### Task:
Lines in which "CSSRule" appears should be pulled from the data below.

····················

Lemma fold_newTag_rules (doc : Document) (batches : list (list FontFamilyRule))
    (tag : option StyleElement) (entry : CSSRule) :
  entry ∈ overrideRules (fold_left (fun tag batch => newTag doc batch tag) batches tag) ->
  entry ∈ overrideRules tag
  \/ exists collected,
       collected ∈ List.concat batches /\ entry = parsedRule collected.
Proof.
  revert tag. induction batches as [|batch rest IH]; intros tag Hin; [by left|].
  cbn [fold_left] in Hin. apply IH in Hin as [Hin|(collected & Hc & ->)].
  - unfold newTag in Hin. destruct (head_present doc);
      [|by apply elem_of_nil in Hin].
    cbn [overrideRules from_option] in Hin. rewrite createNewStyleTag_rules in Hin.
    apply elem_of_app in Hin as [Hin|Hin]; [by left|]. right.
    apply list_elem_of_In, in_map_iff in Hin as (collected & <- & Hk).
    apply list_elem_of_In, elem_of_keptRules in Hk as [Hk _].
    exists collected. split; [|done]. cbn [List.concat]. apply elem_of_app. by left.
  - right. exists collected. split; [|done]. cbn [List.concat].
    apply elem_of_app. by right.
Qed.

(** X23.  Where the entries of the override stylesheet come from.  After
    a pass, every entry of the override stylesheet was there before the
    pass, or was written for a rule of the page: a rule of a readable sheet
    of the document or of the text fetched for one of its sheets, with a
    selector and a font family, the font family being neither [inherit] nor
    one that names the replacement font.  The entry has the selector of
    that rule; it is what the browser made of the line written for that
    selector with the replacement font followed by the font family of that
    rule as declared value: its rule text and its font family are the
    engine's reading of that line. *)
Theorem updateFontFamilyRules_entries (doc : Document) (st : State) (entry : CSSRule) :
  entry ∈ overrideRules (overrideTag (finalState (updateFontFamilyRules doc st))) ->
  entry ∈ overrideRules (overrideTag st)
  \/ exists rule sel ff,
       sourceRule doc rule
       /\ css_selectorText rule = Some sel /\ style_fontFamily rule = Some ff
       /\ sel <> "" /\ ff <> "" /\ ff <> "inherit"
       /\ includes (toLowerCase ff) (toLowerCase replacementFontName) = false
       /\ css_selectorText entry = Some sel
       /\ style_fontFamily entry
          = Some (readFontFamily ("'" +:+ replacementFontName +:+ "', " +:+ ff))
       /\ cssText entry
          = serializeRule sel ("'" +:+ replacementFontName +:+ "', " +:+ ff).
Proof.
  change (overrideTag (finalState (updateFontFamilyRules doc st)))
    with (c_tag (core (finalState (updateFontFamilyRules doc st)))).
  rewrite core_updateFontFamilyRules, corePass_tag. intros Hin.
  apply fold_newTag_rules in Hin as [Hin|(collected & Hc & ->)]; [by left|]. right.
  apply passBatches_source in Hc as (rule & Hcand & sheet & Hsheet & Hsrc).
  apply candidate_facts in Hcand as (Hsel & Hff & Hs & Hf & Hi & Hr).
  exists rule, (selectorText collected), (fontFamily collected).
  split; [by exists sheet|]. by repeat split.
Qed.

····················

### Solution to this exercise:
    (tag : option StyleElement) (entry : CSSRule) :
Theorem updateFontFamilyRules_entries (doc : Document) (st : State) (entry : CSSRule) :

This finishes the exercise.